By HENRY EMPEÑO
SUBIC BAY FREEPORT – Bangkok-based Mahanakorn Partners Group Co., Ltd. will be undertaking feasibility studies of major infrastructure projects to be built here under the government’s transportation infrastructure development program.
The Thai holding company with interests in business consulting, legal and trade finance, as well as property management and development, signed here last week a memorandum of understanding (MOU) with the Subic Bay Metropolitan Authority (SBMA) to conduct the studies free of charge.
The agreement was signed by MPG managing partner Luca Bernardinetti and SBMA Chairman and Administrator Wilma T. Eisma.

According to Eisma, the Subic agency has proposed the projects under the “Greater Subic Bay Freeport Multimodal Transport and Access and Logistics Support Projects” program, which was designed in support of President Duterte’s “Ten Point Agenda” to accelerate infrastructure spending and pump-prime economic development through productivity, trade and investment.
The projects are expected to be funded through the P3.1-trillion allocation for transportation infrastructure development set by the National Economic Development Authority under the country’s P7.27-trillion infrastructure development requirements.
“The projects focus on the different infrastructure developments to be established in the Subic Bay Freeport Zone to catalyze its upgrading towards being a premier free port zone in Asia and the Pacific,” Eisma said.
“We want to help resolve congestion at the Port of Manila and ease traffic gridlock in the metropolis while shifting the momentum of development north toward the corridor of new wealth in Subic and Clark,” she added.
Under the MOU, Mahanakorn Partners will gauge the viability of three major infrastructure projects proposed for implementation in the Subic Bay Freeport.

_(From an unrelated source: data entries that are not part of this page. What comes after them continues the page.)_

(* ===== verification/Loader.v ===== *)
(** * Starting a user program: [userprog/process.c]

    The arguments of a command line, the program segments and the initial
    stack.  The machine is the file system, the pools and page tables of
    [Page], and the bytes of the data pages at their kernel addresses.  An
    address of the user's half of memory is resolved through the page
    directory of the process, which is the active one. *)

From S2P Require Import Prelude ListModel Bytes CString Page FsModel.

(** ** Command line arguments *)

(** The loop of [parse_cmd_args].  ARGV is the array as the function sees it,
    MAX_ARGS the global bound, and MOVED tells that [realloc] has replaced the
    array that the caller still points to. *)
Fixpoint parse_loop (n fuel : nat) (delim save max_args : Z) (argv : list Z) (moved : bool)
    : B (list Z * Z * bool) :=
  match n with
  | O => fail EFuel
  | S n =>
      r ← strtok_r fuel NULL delim save;
      if r.1 =? NULL then mret (argv, max_args, moved) else
      let grow := max_args <=? Z.of_nat (length argv) in
      parse_loop n fuel delim r.2 (if grow then s32 (max_args * 2) else max_args)
        (argv ++ [r.1]) (moved || grow)
  end.

(** DELIM is the address of the literal [" "].  [argc] is the length of the
    array. *)
Definition parse_cmd_args (n fuel : nat) (cmd_line delim max_args : Z) : B (list Z * Z * bool) :=
  r ← strtok_r fuel cmd_line delim 0;
  parse_loop n fuel delim r.2 max_args [r.1] false.

(** ** Program segments *)

Record Elf32_Phdr := {
  p_type : Z; p_offset : Z; p_vaddr : Z; p_paddr : Z; p_filesz : Z; p_memsz : Z; p_flags : Z; p_align : Z
}.

(** [file_read] of a structure gives its bytes. *)
Definition half (bs : list Z) (i : nat) : Z := nth i bs 0 + 256 * nth (S i) bs 0.
Definition word (bs : list Z) (i : nat) : Z := half bs i + 65536 * half bs (i + 2).

Definition decode_phdr (bs : list Z) : Elf32_Phdr := {|
  p_type := word bs 0; p_offset := word bs 4; p_vaddr := word bs 8; p_paddr := word bs 12;
  p_filesz := word bs 16; p_memsz := word bs 20; p_flags := word bs 24; p_align := word bs 28
|}.

Record Elf32_Ehdr := {
  e_ident : list Z; e_type : Z; e_machine : Z; e_version : Z; e_entry : Z; e_phoff : Z; e_shoff : Z; e_flags : Z;
  e_ehsize : Z; e_phentsize : Z; e_phnum : Z; e_shentsize : Z; e_shnum : Z; e_shstrndx : Z
}.

Definition decode_ehdr (bs : list Z) : Elf32_Ehdr := {|
  e_ident := take 16 bs; e_type := half bs 16; e_machine := half bs 18; e_version := word bs 20;
  e_entry := word bs 24; e_phoff := word bs 28; e_shoff := word bs 32; e_flags := word bs 36;
  e_ehsize := half bs 40; e_phentsize := half bs 42; e_phnum := half bs 44; e_shentsize := half bs 46;
  e_shnum := half bs 48; e_shstrndx := half bs 50
|}.

(** The checks of [load] on the header. *)
Definition ehdr_bad (ehdr : Elf32_Ehdr) : bool :=
  negb (bool_decide (take 7 (e_ident ehdr) = [127; 69; 76; 70; 1; 1; 1]))
  || negb (e_type ehdr =? 2) || negb (e_machine ehdr =? 3) || negb (e_version ehdr =? 1)
  || negb (e_phentsize ehdr =? 32) || (1024 <? e_phnum ehdr).

Definition PT_LOAD : Z := 1.
Definition PT_DYNAMIC : Z := 2.
Definition PT_INTERP : Z := 3.
Definition PT_SHLIB : Z := 5.

Definition validate_segment (phdr : Elf32_Phdr) (file_length : Z) : bool :=
  if negb (Z.land (p_offset phdr) PGMASK =? Z.land (p_vaddr phdr) PGMASK) then false else
  if u32 file_length <? p_offset phdr then false else
  if p_memsz phdr <? p_filesz phdr then false else
  if p_memsz phdr =? 0 then false else
  if negb (is_user_vaddr (p_vaddr phdr)) then false else
  if negb (is_user_vaddr (u32 (p_vaddr phdr + p_memsz phdr))) then false else
  if u32 (p_vaddr phdr + p_memsz phdr) <? p_vaddr phdr then false else
  if p_vaddr phdr <? PGSIZE then false else
  true.

Definition ROUND_UP (x step : Z) : Z := u32 (u32 (x + step - 1) / step * step).

(** What [load] passes to [load_segment] for a segment: the offset in the
    file, the user page, the bytes to read, the bytes to zero, writability. *)
Definition segment_args (phdr : Elf32_Phdr) : Z * Z * Z * Z * bool :=
  let writable := negb (Z.land (p_flags phdr) 2 =? 0) in
  let file_page := Z.land (p_offset phdr) (u32 (Z.lnot PGMASK)) in
  let mem_page := Z.land (p_vaddr phdr) (u32 (Z.lnot PGMASK)) in
  let page_offset := Z.land (p_vaddr phdr) PGMASK in
  if 0 <? p_filesz phdr then
    let read_bytes := u32 (page_offset + p_filesz phdr) in
    (file_page, mem_page, read_bytes,
     u32 (ROUND_UP (u32 (page_offset + p_memsz phdr)) PGSIZE - read_bytes), writable)
  else (file_page, mem_page, 0, ROUND_UP (u32 (page_offset + p_memsz phdr)) PGSIZE, writable).

(** ** The machine *)

Record machine := Machine { m_fs : fs; m_vm : vm; m_data : bytes }.

Abbreviation P := (M machine).

Definition on_fs {A} (c : M fs A) : P A := fun s =>
  match c (m_fs s) with Ok (a, t) => Ok (a, Machine t (m_vm s) (m_data s)) | Err e => Err e end.
Definition on_vm {A} (c : M vm A) : P A := fun s =>
  match c (m_vm s) with Ok (a, t) => Ok (a, Machine (m_fs s) t (m_data s)) | Err e => Err e end.
Definition on_data {A} (c : M bytes A) : P A := fun s =>
  match c (m_data s) with Ok (a, t) => Ok (a, Machine (m_fs s) (m_vm s) t) | Err e => Err e end.

(** [memcpy] of the bytes BS of a variable to the kernel address P. *)
Fixpoint copy_in (p : Z) (bs : list Z) : B unit :=
  match bs with
  | [] => mret tt
  | b :: bs => store p b;; copy_in (p + 1) bs
  end.

Section Process.

(** The globals of [threads/init.c] and the page directory of the thread. *)
Context (init_page_dir init_ram_pages pagedir : Z).

(** A store of the kernel to an address of either half of memory; one that is
    not mapped is a page fault in the kernel. *)
Definition store_va (a b : Z) : P unit :=
  if is_user_vaddr a then
    k ← on_vm (pagedir_get_page pagedir a);
    if k =? NULL then fail EFault else on_data (store k b)
  else on_data (store a b).

(** [memcpy] to the address DST of a block of the kernel, and of a variable of
    the kernel with the bytes BS. *)
Fixpoint copy_block (size : nat) (dst src : Z) : P unit :=
  match size with
  | O => mret tt
  | S size => b ← on_data (load src); store_va dst b;; copy_block size (dst + 1) (src + 1)
  end.

Fixpoint copy_value (dst : Z) (bs : list Z) : P unit :=
  match bs with
  | [] => mret tt
  | b :: bs => store_va dst b;; copy_value (dst + 1) bs
  end.

Definition install_page (upage kpage : Z) (writable : bool) : P bool :=
  p ← on_vm (pagedir_get_page pagedir upage);
  if p =? NULL then on_vm (pagedir_set_page init_page_dir init_ram_pages pagedir upage kpage writable)
  else mret false.

(** ** Loading a segment *)

(** [file_read] stores what it reads in the page. *)
Fixpoint load_pages (fuel : nat) (file upage read_bytes zero_bytes : Z) (writable : bool) : P bool :=
  match fuel with
  | O => fail EFuel
  | S fuel =>
      if (0 <? read_bytes) || (0 <? zero_bytes) then
        let page_read_bytes := if read_bytes <? PGSIZE then read_bytes else PGSIZE in
        let page_zero_bytes := PGSIZE - page_read_bytes in
        kpage ← on_vm (palloc_get_page PAL_USER);
        if kpage =? NULL then mret false else
        r ← on_fs (file_read file page_read_bytes);
        on_data (copy_in kpage r.2);;
        if negb (r.1 =? page_read_bytes) then on_vm (palloc_free_page kpage);; mret false else
        on_data (memset (kpage + page_read_bytes) 0 page_zero_bytes);;
        installed ← install_page upage kpage writable;
        if negb installed then on_vm (palloc_free_page kpage);; mret false else
        load_pages fuel file (u32 (upage + PGSIZE)) (u32 (read_bytes - page_read_bytes))
          (u32 (zero_bytes - page_zero_bytes)) writable
      else mret true
  end.

Definition load_segment (fuel : nat) (file ofs upage read_bytes zero_bytes : Z) (writable : bool) : P bool :=
  ASSERT (u32 (read_bytes + zero_bytes) mod PGSIZE =? 0);;
  ASSERT (pg_ofs upage =? 0);;
  ASSERT (Z.rem ofs PGSIZE =? 0);;
  on_fs (file_seek file ofs);;
  load_pages fuel file upage read_bytes zero_bytes writable.

(** ** The initial stack *)

Definition MAX_ARGS_SIZE : Z := 4096.

(** The loop over the arguments from the last one down; ARGS has the rest of
    the array in that order, ADDRESS the addresses of those already on the
    stack.  The result has [false] for the early return. *)
Fixpoint push_strings (fuel : nat) (args : list Z) (esp : Z) (address : list Z) : P (bool * Z * list Z) :=
  match args with
  | [] => mret (true, esp, address)
  | arg :: args =>
      len ← on_data (strlen fuel arg);
      let len_arg := len + 1 in
      let esp := esp - len_arg in
      let address := esp :: address in
      if MAX_ARGS_SIZE <? PHYS_BASE - esp then mret (false, esp, address) else
      copy_block (Z.to_nat len_arg) esp arg;;
      push_strings fuel args esp address
  end.

(** The words WS are pushed one after the other. *)
Fixpoint push_words (ws : list Z) (esp : Z) : P Z :=
  match ws with
  | [] => mret esp
  | w :: ws => copy_value (esp - 4) (le_bytes w);; push_words ws (esp - 4)
  end.

(** The arguments on the stack page; the result is the success and [*esp]. *)
Definition push_arguments (fuel : nat) (argv : list Z) : P (bool * Z) :=
  let argc := Z.of_nat (length argv) in
  r ← push_strings fuel (rev argv) PHYS_BASE [];
  let '(fits, esp, address) := r : bool * Z * list Z in
  if negb fits then mret (false, esp) else
  let word_align := esp mod 4 in
  (if negb (word_align =? 0) then copy_value (esp - word_align) (take (Z.to_nat word_align) (le_bytes 0))
   else mret tt);;
  let esp := esp - word_align in
  esp ← push_words (rev (address ++ [0])) esp;
  let temp := esp in
  esp ← push_words [temp; argc; 0] esp;
  mret (true, esp).

(** ESP is what [*esp] holds before.  The zeros that [palloc_get_page] stores
    in the words of the page are the bytes of the data page. *)
Definition setup_stack (fuel : nat) (argv : list Z) (esp : Z) : P (bool * Z) :=
  kpage ← on_vm (palloc_get_page (Z.lor PAL_USER PAL_ZERO));
  if kpage =? NULL then mret (false, esp) else
  on_data (memset_loop (Z.to_nat PGSIZE) kpage 0);;
  success ← install_page (PHYS_BASE - PGSIZE) kpage true;
  if success : bool then push_arguments fuel argv
  else on_vm (palloc_free_page kpage);; mret (false, esp).

(** ** Loading a program *)

(** The loop of [load] over the program headers. *)
Fixpoint load_headers (n fuel : nat) (file file_ofs : Z) : P bool :=
  match n with
  | O => mret true
  | S n =>
      if file_ofs <? 0 then mret false else
      len ← on_fs (file_length file);
      if len <? file_ofs then mret false else
      on_fs (file_seek file file_ofs);;
      r ← on_fs (file_read file 32);
      if negb (r.1 =? 32) then mret false else
      let phdr := decode_phdr r.2 in
      ok ← (if (p_type phdr =? PT_DYNAMIC) || (p_type phdr =? PT_INTERP) || (p_type phdr =? PT_SHLIB)
            then mret false
            else if p_type phdr =? PT_LOAD then
              len ← on_fs (file_length file);
              if validate_segment phdr len then
                let '(file_page, mem_page, read_bytes, zero_bytes, writable) := segment_args phdr in
                load_segment fuel file (s32 file_page) mem_page read_bytes zero_bytes writable
              else mret false
            else mret true);
      if negb ok then mret false else load_headers n fuel file (s32 (file_ofs + 32))
  end.

(** [load] from where the executable FILE is open: the success, [*eip] and
    [*esp]. *)
Definition load_image (fuel : nat) (file : Z) (argv : list Z) (eip esp : Z) : P (bool * Z * Z) :=
  r ← on_fs (file_read file 52);
  let ehdr := decode_ehdr r.2 in
  if negb (r.1 =? 52) || ehdr_bad ehdr then mret (false, eip, esp) else
  ok ← load_headers (Z.to_nat (e_phnum ehdr)) fuel file (s32 (e_phoff ehdr));
  if negb ok then mret (false, eip, esp) else
  r ← setup_stack fuel argv esp;
  mret (if r.1 : bool then (true, e_entry ehdr, r.2) else (false, eip, r.2)).

End Process.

These are the construction of a 17.273-kilometer bypass road connecting the Subic seaport terminals directly to the Subic-Clark-Tarlac Expressway (SCTEX); construction of a 17-kilometer bypass road Subic seaport to Segment 7 of the North Luzon Expressway (NLEX), a two-lane cargo trucks expressway and railway system, and a 25-kilometer bypass road from Tipo Road in Bataan to Castillejos, Zambales; and the upgrading of the Subic Bay International Airport (SBIA).
The first project is designed to provide exclusive routes for cargoes brought in and out of Subic Freeport, while the second proposal seeks to open up a 3,000-hectare new industrial site at Subic’s Redondo Peninsula near the Hanjin shipyard.
The upgrading of the existing Subic airport, meanwhile will make it a viable alternative to the heavily congested Ninoy Aquino International Airport, as well as a strategic transshipment and logistics hub in the Asian region.
Eisma said there is a felt need to carry out these projects because Subic and the nearby Clark Freeport “are now at the epicenter of development as drivers of economic growth in the country.”
The SBMA official also stressed that under the agreement with Mahanakorn, the feasibility studies on the proposed projects will be undertaken at no cost to the Subic agency, and that it would have no future legal or financial commitment from the SBMA.
The agreement between the two parties will remain in force for one year, but may be extended upon mutual consent, Eisma said.